In the listing, find every line that has the string "Require" and copy it.
######
(** * Duplicate detection and metadata merge: a shallow embedding

    The development follows the TypeScript sources of the wardrobe
    application:

    - [lib/utils/perceptual-hash.ts]: [generatePerceptualHash],
      [hammingDistance];
    - [lib/gemini/multi-item-detection.ts]: [detectClothingItems];
    - [app/actions/process-image.ts]: [processClothingItems], [mergeItem];
    - [lib/supabase/server.ts]: [createServiceClient].

    Conventions of the embedding.

    - JavaScript strings are [string]s, a character standing for the
      UTF-16 code unit of its code (so the strings of the model are the
      JavaScript strings of code units below 256); the character tests of
      the sources ([includes], [toLowerCase], [trim]) are defined on them
      as JavaScript defines them on these code units.
    - A thrown JavaScript value is a [JsError]; a call that may throw
      returns a [Completion].
    - Network, image decoding and the database are the environment: the
      code is written against an interface of operations over an abstract
      world, each of which may throw.
    - A bounding-box percentage and a confidence are binary64 floats, and
      the sources' arithmetic on them is that of [PrimFloat]; what
      [Math.round] returns (an integer, an infinity or NaN) is a [number],
      whose integers are exact. *)

From Stdlib Require Import Bool Arith ZArith QArith Lia List String Ascii.
From Stdlib Require Import PrimFloat FloatOps SpecFloat DecimalString DecimalNat.
From Stdlib Require Uint63.
Import ListNotations.

(* A decimal literal denotes the nearest binary64 value, as in JavaScript. *)
Set Warnings "-inexact-float".

Local Open Scope string_scope.
Local Open Scope Z_scope.

(** ** JavaScript values that the sources inspect *)

Module Js.

(** The few shapes of dynamically typed values that the code compares with
    [===]: a missing property, a number (status codes), a string. *)
Inductive jsval : Type :=
| JUndefined
| JNum (n : Z)
| JStr (s : string).

Definition is_num (v : jsval) (n : Z) : bool :=
  match v with JNum m => Z.eqb m n | _ => false end.

Definition is_str (v : jsval) (s : string) : bool :=
  match v with JStr t => String.eqb t s | _ => false end.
######
**TASK SOLUTION**
From Stdlib Require Import Bool Arith ZArith QArith Lia List String Ascii.
From Stdlib Require Import PrimFloat FloatOps SpecFloat DecimalString DecimalNat.
From Stdlib Require Uint63.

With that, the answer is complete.